- _PROMPT_
Pull every line containing "Hshort" out of the listing below.

- _EXERCISE INPUTS_
(** ** The selection primitives

    [torch.topk] and [Series.sort_values] are library primitives; the models
    are parameterised by them, and the theorems assume their documented
    contracts only. *)

(** [torch.topk(row, k)] for [k <= len(row)] returns the indices of [k]
    largest entries in descending order of value. *)
Record TopKSpec (topk_row : list Q -> nat -> list nat) : Prop := {
  topk_length : forall r k, k <= length r -> length (topk_row r k) = k;
  topk_nodup : forall r k, k <= length r -> NoDup (topk_row r k);
  topk_range : forall r k j,
      k <= length r -> In j (topk_row r k) -> j < length r;
  topk_sorted : forall r k a b,
      k <= length r -> a < b -> b < k ->
      (score_at r (nth b (topk_row r k) 0%nat)
       <= score_at r (nth a (topk_row r k) 0%nat))%Q;
  topk_top : forall r k j m,
      k <= length r -> In j (topk_row r k) -> m < length r ->
      ~ In m (topk_row r k) -> (score_at r m <= score_at r j)%Q
}.

(** [values.argsort()] of a descending sort: a permutation of the positions
    with non-increasing values. *)
Record ArgsortSpec (argsort_desc : list Q -> list nat) : Prop := {
  argsort_perm : forall r, Permutation (argsort_desc r) (seq 0 (length r));
  argsort_sorted : forall r a b,
      a < b -> b < length r ->
      (score_at r (nth b (argsort_desc r) 0%nat)
       <= score_at r (nth a (argsort_desc r) 0%nat))%Q
}.

(** [x] stands before [y] in a descending order of scores. *)
Definition desc (r : list Q) (x y : nat) : Prop :=
  (score_at r y <= score_at r x)%Q.

(** A reference implementation of both: insertion sort of the positions by
    descending value; among equal values [low_first] decides whether the
    lower or the higher position comes first. *)
Definition before (low_first : bool) (r : list Q) (x y : nat) : bool :=
  if low_first then Qle_bool (score_at r y) (score_at r x)
  else negb (Qle_bool (score_at r x) (score_at r y)).

Fixpoint insert_desc (low_first : bool) (r : list Q) (x : nat) (l : list nat)
  : list nat :=
  match l with
  | [] => [x]
  | y :: t => if before low_first r x y then x :: l
              else y :: insert_desc low_first r x t
  end.

Definition argsort_ref (low_first : bool) (r : list Q) : list nat :=
  fold_right (insert_desc low_first r) [] (seq 0 (length r)).

Definition topk_ref (low_first : bool) (r : list Q) (k : nat) : list nat :=
  firstn k (argsort_ref low_first r).

Section Primitives.

Variable topk_row : list Q -> nat -> list nat.

(** [torch.topk] on one row: raises when [k] exceeds the row size. *)
Definition topk_checked (k : nat) (r : list Q) : option (list nat) :=
  if k <=? length r then Some (topk_row r k) else None.

(** [torch.topk(m, k=k, dim=1)]. *)
Definition topk (m : list (list Q)) (k : nat) : option (list (list nat)) :=
  mapM (topk_checked k) m.

End Primitives.

(** ** The batch loop shared by the adapters *)

(** [for ix_start in range(...)]: runs [body] on each start in order and
    extends the two accumulated columns ([s_predicted_users],
    [s_predicted_items]); the first exception aborts the call. *)
Fixpoint for_batches (body : nat -> option (list UserId * list ItemId))
         (starts : list nat) (acc : list UserId * list ItemId)
  : option (list UserId * list ItemId) :=
  match starts with
  | [] => Some acc
  | ix_start :: rest =>
      out <- body ix_start ;;
      for_batches body rest (fst acc ++ fst out, snd acc ++ snd out)
  end.

(** [pd.DataFrame({'user_id': users, 'item_id': items})]: columns of unequal
    length raise. *)
Definition data_frame (users : list UserId) (items : list ItemId)
  : option (list (UserId * ItemId)) :=
  if length users =? length items then Some (combine users items) else None.

(** [a_items[item_indexes].tolist()] for the non-negative indices that
    [torch.topk] returns; an index past the end raises IndexError. *)
Definition take_items (a_items : list ItemId) (item_indexes : list nat)
  : option (list ItemId) :=
  mapM (nth_error a_items) item_indexes.

(** ** MixedEmbedding (lines 32-111): its layers and its forward pass *)

Module MixedEmbedding.

(** The arguments of [__init__] that decide the layout. *)
Record Args := mkArgs {
  arg_one_for_all_size : Z;
  arg_learn_embedding_size : Z;
  arg_fixed_vector_size : Z;
  arg_hidden_size : Z;
  arg_pretrained_embedding_size : Z
}.

(** The module after [__init__]: the stored sizes, and for each layer that
    was created the number of columns of its weight ([one_for_all],
    [embedding]) or its (in_features, out_features) ([transformation]). *)
Record Layers := mkLayers {
  one_for_all_size : Z;
  learn_embedding_size : Z;
  fixed_vector_size : Z;
  hidden_size : Z;
  pretrained_embedding_size : Z;
  feature_count : Z;
  one_for_all : option Z;
  embedding : option Z;
  transformation : option (Z * Z)
}.

(** Lines 49-55. The second test reads [pretrained_embedding_size] as a
    truth value: every non-zero size counts. *)
Definition count_features (a : Args) : Z :=
  ((if 0 <? arg_one_for_all_size a then 1 else 0)
   + (if (0 <? arg_learn_embedding_size a)
         || negb (arg_pretrained_embedding_size a =? 0) then 1 else 0)
   + (if 0 <? arg_fixed_vector_size a then 1 else 0))%Z.
(** The first loop of a transform entered with bits pending: either the
    input ends inside the pending word, or its first bytes complete it. *)
Lemma head_run s P :
  aligned s -> nbuf s <> 0 -> bytes P ->
  let f := while (length P) pending bytef (mkFrame s (in_place P) 0 (len P)) in
  (f = mkFrame (fst (run M s P)) (in_place (snd (run M s P))) (length P) 0
   /\ nbuf (fst (run M s P)) <> 0)
  \/
  (exists l1 P2 e1 o1,
      P = l1 ++ P2 /\ (length o1 <= 3)%nat /\ nbuf e1 = 0 /\
      f = mkFrame e1 (in_place (o1 ++ P2)) (length o1) (len P2) /\
      run M s l1 = (closer M e1, o1)).
Proof.
  intros Hal Hnz Hby f.
  destruct (Nat.lt_ge_cases (length P) (Z.to_nat (nbuf s / 8))) as [Hshort|Hlong].
  - left.
    assert (Hb : 8 * len P < nbuf s).
    { unfold len. destruct Hal as [H|[H|[H|H]]]; rewrite H in *;
        [lia | change (8 / 8) with 1 in Hshort | change (16 / 8) with 2 in Hshort
         | change (24 / 8) with 3 in Hshort]; lia. }
    unfold f.
    replace (mkFrame s (in_place P) 0 (len P))
      with (mkFrame s (in_place ([] ++ P ++ [])) (length (@nil Z)) (len P))
      by (now rewrite app_nil_r).
    rewrite (drain bytef bytef_part) by (try lia; auto).
    rewrite run_parts_lt by assumption. rewrite parts_nbuf.
    split; [|lia]. rewrite app_nil_r. cbn [app length Nat.add]. f_equal. lia.
  - right.
    set (k := Z.to_nat (nbuf s / 8)) in *.
    assert (Hk : nbuf s = 8 * Z.of_nat k /\ (1 <= k <= 3)%nat)
      by (unfold k; destruct Hal as [H|[H|[H|H]]]; [lia|rewrite H..];
          [change (8 / 8) with 1 | change (16 / 8) with 2 | change (24 / 8) with 3]; lia).
    destruct Hk as [Hk Hk3].
    assert (Hl1 : length (firstn k P) = k) by (rewrite length_firstn; lia).
    exists (firstn k P), (skipn k P), (fst (parts M s (firstn k P))),
      (snd (parts M s (firstn k P))).
    unfold f. clear f.
    rewrite <- (firstn_skipn k P) in Hby.
    apply bytes_app in Hby. destruct Hby as [Hb1 Hb2].
    set (l1 := firstn k P) in *. set (P2 := skipn k P) in *.
    assert (HP : P = l1 ++ P2) by (symmetry; apply firstn_skipn).
    split; [assumption|].
    split; [rewrite parts_length; lia|].
    split; [rewrite parts_nbuf; unfold len; lia|].
    split.
    + replace (mkFrame s (in_place P) 0 (len P))
        with (mkFrame s (in_place ([] ++ l1 ++ P2)) (length (@nil Z)) (len (l1 ++ P2)))
        by (cbn [app length]; rewrite <- HP; reflexivity).
      rewrite (drain bytef bytef_part l1 [] P2 s (len (l1 ++ P2)) (length P)).
      * cbn [app length Nat.add]. rewrite parts_length, len_app.
        f_equal. lia.
      * assumption.
      * rewrite HP, length_app. lia.
      * unfold len; lia.
      * rewrite len_app; assert (H0 := len_nonneg P2); lia.
      * left; unfold len; lia.
    + apply run_parts_eq.
      * intros E. rewrite E in Hl1. simpl in Hl1. lia.
      * unfold len. lia.
Qed.
(** C5, amended: whenever the store, once the type index is fetched, holds
    no registration statement (in any graph) whose object is the class
    AddressBook, [findGroupIndex] rejects with the missing-address-book
    error; it derives no URL and makes no call besides the fetch of the
    type index, so no group index is fetched. *)
Theorem findGroupIndex_no_address_book (typeIndexUrl : string) (w : world) :
  let w1 := snd (fetch typeIndexUrl w) in
  let r := PeoplePicker.findGroupIndex typeIndexUrl w in
  fst (fetch typeIndexUrl w) = None ->
  (forall x, In x (statements (store w1)) ->
             predicate x = ns.solid "forClass" ->
             object x <> ns.vcard "AddressBook") ->
  fst r = Rejected (Error "no address book registered in the solid type index")
  /\ calls (snd r) = (calls w ++ [nowOrWhenFetched typeIndexUrl])%list
  /\ store (snd r) = store w1.
Proof.
  intros w1 r Hok Hnone. subst r w1.
  pose proof (fetch_frame typeIndexUrl w) as (Fc & _ & _).
  unfold PeoplePicker.findGroupIndex, bind.
  destruct (fetch typeIndexUrl w) as [err w1]. simpl in *. subst err.
  assert (E : kb.statementsMatching (store w1) None
                (Some (ns.solid "forClass")) (Some (ns.vcard "AddressBook"))
                None = []).
  { apply filter_none. intros x Hx. unfold kb.matches, kb.fits.
    cbn [andb]. rewrite andb_true_r.
    destruct (equals (ns.solid "forClass") (predicate x)) eqn:Ep;
      [|reflexivity].
    destruct (equals (ns.vcard "AddressBook") (object x)) eqn:Eo;
      [|reflexivity].
    apply equals_eq in Ep. apply equals_eq in Eo.
    exfalso. apply (Hnone x Hx); congruence. }
  unfold getStore. rewrite E. simpl. auto.
Qed.

Lemma findGroupIndex_no_address_book_witness :
  let w := {| store := {| statements := []; fetched := [];
                          dropsDuplicates := false |};
              web := fun _ =>
                Some [(NamedNode "https://alice.example/settings/privateTypeIndex.ttl#n1",
                       ns.solid "forClass", ns.vcard "Note")];
              element := []; calls := [] |} in
  let url := "https://alice.example/settings/privateTypeIndex.ttl" in
  fst (fetch url w) = None
  /\ fst (PeoplePicker.findGroupIndex url w)
     = Rejected (Error "no address book registered in the solid type index")
  /\ calls (snd (PeoplePicker.findGroupIndex url w)) = [nowOrWhenFetched url].
Proof.
  intros w url.
  assert (Hok : fst (fetch url w) = None) by reflexivity.
  assert (Hnone : forall x, In x (statements (store (snd (fetch url w)))) ->
                            predicate x = ns.solid "forClass" ->
                            object x <> ns.vcard "AddressBook").
  { simpl. intros x [<-|[]] _. discriminate. }
  split; [exact Hok|].
  destruct (findGroupIndex_no_address_book url w Hok Hnone) as (R & C & _).
  split; [exact R | exact C].
Defined.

- _EXERCISE RESULT_
  destruct (Nat.lt_ge_cases (length P) (Z.to_nat (nbuf s / 8))) as [Hshort|Hlong].
        [lia | change (8 / 8) with 1 in Hshort | change (16 / 8) with 2 in Hshort
         | change (24 / 8) with 3 in Hshort]; lia. }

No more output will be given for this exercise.